Starting with the first line of the records, write out each line exactly until you have included the line containing "A worker authenticates".
┌─ Material provided
(* ===== verification/Workers.v ===== *)
(** * Workers: identity, liveness and the HTTP handlers
    (services/workers.py, core/worker_auth.py, api/routes/workers.py)

    A worker authenticates with a credential; its handlers register it,
    record heartbeats, claim, acknowledge, renew and submit work; the
    administrator's provision, drain, rotate and revoke.  A handler is one
    transaction: what it did is discarded when it raises. *)

From S2P Require Import Prelude Models Database Outbox Provenance Assignments Gates Retry Workflow Spend Controller Budgets Recovery.
From S2P Require Import Claiming Dispatcher.

(** ** Liveness *)

Inductive Liveness : Type := LIVENESS_HEALTHY | LIVENESS_SUSPECT | LIVENESS_DEAD.

Definition compute_liveness (last_heartbeat_at : option time) (now : time)
    (suspect_after_seconds offline_after_seconds : Z) : Liveness :=
  match last_heartbeat_at with
  | None => LIVENESS_DEAD
  | Some t =>
      let age := now - t in
      if age <? seconds suspect_after_seconds then LIVENESS_HEALTHY
      else if age <? seconds offline_after_seconds then LIVENESS_SUSPECT
      else LIVENESS_DEAD
  end.

Definition is_stale (now offline_after_seconds : Z) (_ : positive) (w : WorkerRegistration) : bool :=
  bool_decide (wrk_deregistered_at w = None)
  && negb (bool_decide (wrk_status w = WORKER_OFFLINE))
  && match wrk_last_heartbeat_at w with
     | None => true
     | Some t => t <? now - seconds offline_after_seconds
     end.

Definition select_stale_worker_ids (offline_after_seconds : Z) : M (list positive) :=
  t ← now;
  ws ← select w_workers (is_stale t offline_after_seconds);
  mret ws.*1.

(** status OFFLINE, load 0 *)
Definition force_offline (w : WorkerRegistration) : WorkerRegistration :=
  w <| wrk_status := WORKER_OFFLINE |> <| wrk_current_load := 0 |>.

Definition mark_stale_workers_offline (offline_after_seconds : Z) : M (list positive) :=
  stale_ids ← select_stale_worker_ids offline_after_seconds;
  for_each stale_ids (λ i, modify w_workers i force_offline);;
  mret stale_ids.

(** ** Authentication

    [sha256] is [hashlib.sha256(...).hexdigest()]; the model holds for every
    function in its place. *)

Record AuthenticatedWorker : Type := mk_authenticated {
  auth_worker_id : positive;
  auth_credential_id : positive;
  auth_workspace_id : positive
}.

(** [s.partition(".")] when the separator occurs *)
Fixpoint partition_dot (s : string) : option (string * string) :=
  match s with
  | EmptyString => None
  | String c s =>
      if Ascii.eqb c "."%char then Some (EmptyString, s)
      else (λ p, (String c p.1, p.2)) <$> partition_dot s
  end.

Definition credential_live (now : time) (c : WorkerCredential) : bool :=
  bool_decide (cred_status c = CRED_ACTIVE)
  && match cred_expires_at c with Some t => now <? t | None => true end.

Definition unauthorized : exn := HTTPException 401 "invalid worker credentials".

Section Auth.
Context (sha256 : string → string).

Definition hash_worker_secret (secret : string) : string := sha256 secret.

Definition get_current_worker (token : option string) : M AuthenticatedWorker :=
  match token ≫= partition_dot with
  | None => raise unauthorized
  | Some (credential_id_raw, secret) =>
      if String.eqb secret EmptyString then raise unauthorized
      else
        match uuid_parse credential_id_raw with
        | None => raise unauthorized
        | Some credential_id =>
            t ← now;
            credential ← session_get w_credentials credential_id;
            match credential with
            | None => raise unauthorized
            | Some c =>
                if String.eqb (hash_worker_secret secret) (cred_secret_hash c)
                   && credential_live t c
                then mret (mk_authenticated (cred_worker_id c) credential_id
                             (cred_workspace_id c))
                else raise unauthorized
            end
        end
  end.
End Auth.

(** ** What the handlers share *)

Definition http_404 : exn := HTTPException 404 "worker not found".

(** [_assert_credential_still_active] *)
Definition assert_credential_still_active (w : AuthenticatedWorker) : M unit :=
  t ← now;
  credential ← session_get w_credentials (auth_credential_id w);
  match credential with
  | None => raise unauthorized
  | Some c =>
      if credential_live t c && bool_decide (cred_worker_id c = auth_worker_id w)
      then mret tt else raise unauthorized
  end.

Definition load_registration (worker_id : positive) : M WorkerRegistration :=
  o ← session_get w_workers worker_id;
  match o with Some r => mret r | None => raise http_404 end.

Definition refuse_deregistered (r : WorkerRegistration) : M unit :=
  match wrk_deregistered_at r with
  | Some _ => raise (HTTPException 410 "worker is deregistered")
  | None => mret tt
  end.

Definition load_owned_assignment (assignment_id : positive) (w : AuthenticatedWorker)
    (r : WorkerRegistration) : M StageAssignment :=
  o ← session_get w_assignments assignment_id;
  match o with
  | None => raise (HTTPException 404 "assignment not found")
  | Some a =>
      match wrk_workspace_id r with
      | None =>
          if bool_decide (asn_worker_id a = Some (auth_worker_id w)) then mret a
          else raise (HTTPException 404 "assignment not found")
      | Some _ =>
          if bool_decide (asn_workspace_id a = auth_workspace_id w) then mret a
          else raise (HTTPException 404 "assignment not found")
      end
  end.

(** [_lease_http_error]: 403 when not owned, 409 otherwise *)
Definition lease_http_error (e : exn) : exn :=
  match e with
  | LeaseNotOwned => HTTPException 403 "assignment not owned by worker"
  | LeaseConflict code => HTTPException 409 code
  | e => e
  end.

(** [async with AsyncSessionLocal() as session: ...; await session.commit()] *)
Definition transaction {A} (m : M A) : M A := savepoint m.

(** ** Machine handlers *)

Section Machine.
Context `{Settings}.

(** the bounds of [WorkerRegisterIn] and [WorkerHeartbeatIn] are checked by
    pydantic before the handler runs; [capabilities] is the dump of the
    declaration *)
Definition register_worker (w : AuthenticatedWorker) (protocol_version : Z)
    (supported_stages : list string) (capabilities : json) (worker_version : option string)
    (max_concurrency : Z) : M unit :=
  if negb (bool_decide (protocol_version ∈ worker_capability_protocol_versions)) then
    raise (HTTPException 422 "unsupported capability protocol_version")
  else transaction (
    let i := auth_worker_id w in
    load_registration i;;
    t ← now;
    reap_worker_assignments i WORKER_RESTART None None;;
    modify w_workers i (λ r,
      r <| wrk_supported_stages := supported_stages |>
        <| wrk_capabilities := capabilities |>
        <| wrk_worker_version := worker_version |>
        <| wrk_max_concurrency := max_concurrency |>
        <| wrk_current_load := 0 |>
        <| wrk_status := WORKER_ONLINE |>
        <| wrk_last_heartbeat_at := Some t |>
        <| wrk_registered_at := t |>
        <| wrk_deregistered_at := None |>)).

Definition worker_heartbeat (w : AuthenticatedWorker) (status : WorkerStatus)
    (current_load : Z) : M unit :=
  if bool_decide (status = WORKER_OFFLINE) then
    raise (HTTPException 422 "a heartbeat may report online, busy, or draining")
  else transaction (
    let i := auth_worker_id w in
    r ← load_registration i;
    refuse_deregistered r;;
    if wrk_max_concurrency r <? current_load then
      raise (HTTPException 422 "current_load exceeds max_concurrency")
    else
      t ← now;
      modify w_workers i (λ r, r <| wrk_status := status |>
                                 <| wrk_current_load := current_load |>
                                 <| wrk_last_heartbeat_at := Some t |>);;
      h ← uuid4;
      insert_row w_heartbeats h (mk_heartbeat i status current_load t)).

Definition deregister_worker (w : AuthenticatedWorker) : M unit :=
  transaction (
    let i := auth_worker_id w in
    r ← load_registration i;
    match wrk_deregistered_at r with
    | Some _ => mret tt
    | None =>
        reap_worker_assignments i WORKER_DEREGISTERED None None;;
        t ← now;
        modify w_workers i (λ r, force_offline r <| wrk_deregistered_at := Some t |>)
    end).

(** the claim, and the content item the response is enriched with *)
Definition claim_assignment_endpoint (w : AuthenticatedWorker) (claim_token : option positive)
    : M (ClaimResult * option (positive * ContentItem)) :=
  transaction (
    assert_credential_still_active w;;
    claimed ← claim_assignment (auth_worker_id w) claim_token (Some (auth_workspace_id w));
    match cl_assignment claimed with
    | None => mret (claimed, None)
    | Some i =>
        a ← the w_assignments i;
        run ← session_get w_runs (asn_pipeline_run_id a);
        let item_id := run ≫= run_content_item_id in
        item ← session_get_opt w_items item_id;
        mret (claimed, item_id ≫= λ j, (λ it, (j, it)) <$> item)
    end).

Record LeaseOut : Type := mk_lease_out {
  lo_status : StageAssignmentStatus;
  lo_lease_expires_at : option time;
  lo_lease_extension_count : Z;
  lo_attempt_number : Z;
  lo_provider_effect_created : option bool
}.

Definition lease_out (a : StageAssignment) (created : option bool) : LeaseOut :=
  mk_lease_out (asn_status a) (asn_lease_expires_at a) (asn_lease_extension_count a)
    (asn_attempt_number a) created.

(** the checks that open the handlers of an assignment *)
Definition open_assignment (w : AuthenticatedWorker) (assignment_id : positive)
    : M StageAssignment :=
  assert_credential_still_active w;;
  r ← load_registration (auth_worker_id w);
  refuse_deregistered r;;
  load_owned_assignment assignment_id w r.

Definition ack_assignment (w : AuthenticatedWorker) (assignment_id : positive) : M LeaseOut :=
  transaction (
    a ← open_assignment w assignment_id;
    catch (acknowledge assignment_id None (Some (auth_worker_id w)))
      (λ e, raise (lease_http_error e));;
    effect ← ensure_provider_effect_key (asn_workspace_id a) assignment_id
               (asn_attempt_number a) "stage_execute" None;
    a ← the w_assignments assignment_id;
    mret (lease_out a (Some (res_created effect)))).

Definition renew_assignment_lease (w : AuthenticatedWorker) (assignment_id : positive)
    : M LeaseOut :=
  transaction (
    open_assignment w assignment_id;;
    catch (renew_lease assignment_id None (Some (auth_worker_id w)))
      (λ e, raise (lease_http_error e));;
    a ← the w_assignments assignment_id;
    mret (lease_out a None)).

Record SubmitOut : Type := mk_submit_out {
  so_status : StageAssignmentStatus;
  so_provider_effect_key : string;
  so_provider_effect_created : bool
}.

Definition submit_assignment_result (w : AuthenticatedWorker) (assignment_id : positive)
    (success : bool) (res : option json) (error_message : string)
    (provider_effect_key : option string) : M SubmitOut :=
  transaction (
    a ← open_assignment w assignment_id;
    effect ← ensure_provider_effect_key (asn_workspace_id a) assignment_id
               (asn_attempt_number a) "stage_execute" provider_effect_key;
    if negb (res_created effect)
       && bool_decide (asn_status a = ASN_COMPLETED ∨ asn_status a = ASN_FAILED) then
      mret (mk_submit_out (asn_status a) (res_effect_key effect) false)
    else
      catch (submit_result assignment_id success res error_message (Some (auth_worker_id w)))
        (λ e, raise (lease_http_error e));;
      a ← the w_assignments assignment_id;
      mret (mk_submit_out (asn_status a) (res_effect_key effect) (res_created effect))).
└─
- Answer space -
(* ===== verification/Workers.v ===== *)
(** * Workers: identity, liveness and the HTTP handlers
    (services/workers.py, core/worker_auth.py, api/routes/workers.py)

    A worker authenticates with a credential; its handlers register it,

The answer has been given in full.